REQUIREMENT: Your answer must hold only the lines below from the line containing "OpWrite (str : jsstring)" through the line containing "k => use k this", each reproduced exactly.

(Data extracted from a collection)
◆ ◆ ◆
Definition use (k : jsstring) (this : State) : State := merge_kind k this.

Definition setProp (key : jsstring) (value : PropVal) (this : State) : State :=
  merge_props (<[key := value]> (props this)) this.

Definition getProp (key : jsstring) (this : State) : option PropVal :=
  props this !! key.

Definition write (str : jsstring) (this : State) : State :=
  merge_text (text this ++ str) this.

Definition replaceText (t : jsstring) (this : State) : State :=
  merge_text t this.

Definition peek (this : State) : option Node := head (nodes this).

Definition shift (this : State) : State := merge_nodes (tail (nodes this)) this.

Definition unshift (node : Node) (this : State) : State :=
  merge_nodes (node :: nodes this) this.

(** The argument of [push]: one node, or an Immutable.js list of nodes. *)
Inductive PushArg : Type :=
| OneNode (node : Node)
| NodeList (l : list Node).

Definition push (node : PushArg) (this : State) : State :=
  match node with
  | NodeList l => merge_nodes (nodes this ++ l) this
  | OneNode n => merge_nodes (nodes this ++ [n]) this
  end.

Definition pushMark (mark : Mark) (this : State) : State :=
  merge_marks (marks this ∪ {[mark]}) this.

Definition pushText (t : jsstring) (this : State) : State :=
  let node := Text t (marks this) in
  let node :=
    if decide (kind this = jsstr "block") then Block BLOCKS_TEXT [node]
    else node in
  push (OneNode node) this.

Definition up (this : State) : State := merge_depth (depth this - 1) this.

Definition down (this : State) : State := merge_depth (depth this + 1) this.

Definition skip (n : Z) (this : State) : State :=
  merge_text (slice n (text this)) this.

(** ** Applying the rules *)

(** The [forEach] of [applyRules] over the functions [rule[kind]] of the
    rules that have one: the callback assigns [newState] and stops the
    iteration (returns [false]) as soon as it is truthy. *)
Fixpoint forEach_rule (fns : list RuleFunction) (state : State)
    (newState : RuleResult) : RuleResult :=
  match fns with
  | [] => newState
  | fn :: fns' =>
      match exec fn state with
      | Pass => forEach_rule fns' state Pass
      | found => found
      end
  end.

(** [applyRules(kind)]: [rules.filter(rule => rule[kind])] keeps, in order,
    the rules with an entry for [kind]; [omap] keeps those entries. *)
Definition applyRules (k : jsstring) (this : State) : RuleResult :=
  forEach_rule (omap (fun rule => rule_get rule k) (rules this)) this Pass.

(** ** The decode loop *)

(** The [opts] object of [lex]: [trim] is absent, or a boolean. *)
Record Opts : Type := mkOpts { opt_trim : option bool }.

Definition no_opts : Opts := {| opt_trim := None |}.

(** [opts.trim !== false] *)
Definition trim_wanted (opts : Opts) : bool :=
  match opt_trim opts with
  | Some false => false
  | _ => true
  end.

(** The first lines of [lex]: [startState] is [state] with the pending
    buffer [rest] pushed as a text node, when what is left of it is truthy. *)
Definition startState_of (state : State) (rest : jsstring) (opts : Opts)
    : State :=
  let trimedRest := if trim_wanted opts then trim rest else rest in
  if truthy trimedRest then pushText trimedRest state else state.

Fixpoint lex (fuel : nat) (state : State) (rest : jsstring) (opts : Opts)
    : Outcome State :=
  match fuel with
  | O => OutOfFuel
  | S fuel' =>
      let startState := startState_of state rest opts in
      match text state with
      | [] => Return startState
      | c :: _ =>
          match applyRules (jsstr "deserialize") startState with
          | Same => Throw (Error identical_state_message)
          | Pass => lex fuel' (skip 1 state) (rest ++ [c]) opts
          | Next newState => lex fuel' newState rest opts
          end
      end
  end.

(** The state [deserialize] runs [lex] on. *)
Definition deserialize_entry (t : jsstring) (this : State) : State :=
  merge_nodes [] (merge_text t (down this)).

Definition deserialize (fuel : nat) (t : jsstring) (this : State)
    : Outcome (list Node) :=
  Outcome_map nodes (lex fuel (deserialize_entry t this) [] no_opts).

(** ** The encode loop *)

Fixpoint _serialize (fuel : nat) (this : State) : Outcome State :=
  match fuel with
  | O => OutOfFuel
  | S fuel' =>
      if (length (nodes this) =? 0)%nat then Return this
      else
        match applyRules (jsstr "serialize") this with
        | Pass =>
            match peek this with
            | Some node =>
                Throw (Error (no_rule_prefix ++ node_kind node ++ jsstr "#"
                              ++ node_type_or_empty node))
            | None => Throw TypeError
            end
        | Same => Throw (Error identical_state_message)
        | Next state => _serialize fuel' state
        end
  end.

(** The state [serialize] runs [_serialize] on. *)
Definition serialize_entry (ns : list Node) (this : State) : State :=
  merge_nodes ns (merge_text [] (down this)).

Definition serialize (fuel : nat) (ns : list Node) (this : State)
    : Outcome jsstring :=
  Outcome_map text (_serialize fuel (serialize_entry ns this)).

(** ** The state operations, as data: a program of calls on a state. *)
Inductive Op : Type :=
| OpUse (k : jsstring)
| OpSetProp (key : jsstring) (value : PropVal)
| OpWrite (str : jsstring)
| OpReplaceText (t : jsstring)
| OpShift
| OpUnshift (node : Node)
| OpPush (node : PushArg)
| OpPushMark (mark : Mark)
| OpPushText (t : jsstring)
| OpUp
| OpDown
| OpSkip (n : Z).

Definition run_op (o : Op) (this : State) : State :=
  match o with
  | OpUse k => use k this
  | OpSetProp key value => setProp key value this
  | OpWrite str => write str this
  | OpReplaceText t => replaceText t this
  | OpShift => shift this
  | OpUnshift node => unshift node this
  | OpPush node => push node this
  | OpPushMark mark => pushMark mark this
  | OpPushText t => pushText t this
  | OpUp => up this
  | OpDown => down this
  | OpSkip n => skip n this
  end.

Definition run_ops (os : list Op) (this : State) : State :=
  fold_left (fun s o => run_op o s) os this.

Definition op_is_up (o : Op) : bool :=
  match o with OpUp => true | _ => false end.

Definition op_is_down (o : Op) : bool :=
  match o with OpDown => true | _ => false end.

Fixpoint count_ops (p : Op -> bool) (os : list Op) : nat :=
  match os with
  | [] => O
  | o :: os' => if p o then S (count_ops p os') else count_ops p os'
  end.

(** ** The wrappers of the two entry points *)

(** The root container of slate, as [Document.create({ nodes })] builds it. *)
Record Document : Type := mkDocument { document_nodes : list Node }.

Definition deserializeToDocument (fuel : nat) (t : jsstring) (this : State)
    : Outcome Document :=
  Outcome_map mkDocument (deserialize fuel t this).

Definition serializeDocument (fuel : nat) (document : Document)
    (this : State) : Outcome jsstring :=
  serialize fuel (document_nodes document) this.

Definition serializeNode (fuel : nat) (node : Node) (this : State)
    : Outcome jsstring :=
  serialize fuel [node] this.

(** ** The rule table of the HTML syntax

    [ALL] is the one general decode rule, the block rules, the inline rules
    and the catch-all encode rule, in this order; the table has the single
    key ['block']. The four parts are modules of their own. *)
Definition ALL (deserializeHtml : Rule) (blocks inlines : list Rule)
    (serializeDefault : Rule) : list Rule :=
  [deserializeHtml] ++ blocks ++ inlines ++ [serializeDefault].

Definition html (deserializeHtml : Rule) (blocks inlines : list Rule)
    (serializeDefault : Rule) : gmap jsstring (list Rule) :=
  {[ jsstr "block" := ALL deserializeHtml blocks inlines serializeDefault ]}.

End Engine.

Arguments Pass {Mark _ _ PropVal RuleFunction}.
Arguments Same {Mark _ _ PropVal RuleFunction}.

(** ** A small rule set to run the engine on

    Marks are named by strings, props carry numbers, and the rule functions
    are the constructors of [ToyFn], executed by [toy_exec]. *)

Inductive ToyFn : Type :=
| FnStar        (* decode: consumes a leading '*' and pushes an inline node *)
| FnDash        (* decode: consumes a leading '-' and pushes an inline node *)
| FnIdentity    (* hands back the state object it was given *)
| FnEcho        (* another rule function that does the same *)
| FnCopy        (* hands back a new state object with the same fields *)
| FnPushOnly    (* pushes a text node and consumes no character *)
| FnEmit        (* encode: shifts the front node and writes "x" *)
| FnWriteOnly   (* encode: writes "x" and shifts nothing *)
| FnTextOnly.   (* encode: as FnEmit, for a text leaf only *)

Abbreviation ToyState := (@State jsstring _ _ N ToyFn).
Abbreviation ToyNode := (@Node jsstring _ _).
Abbreviation ToyResult := (@RuleResult jsstring _ _ N ToyFn).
◆ ◆ ◆
FINISHED TASK:
| OpWrite (str : jsstring)
| OpReplaceText (t : jsstring)
| OpShift
| OpUnshift (node : Node)
| OpPush (node : PushArg)
| OpPushMark (mark : Mark)
| OpPushText (t : jsstring)
| OpUp
| OpDown
| OpSkip (n : Z).

Definition run_op (o : Op) (this : State) : State :=
  match o with
  | OpUse k => use k this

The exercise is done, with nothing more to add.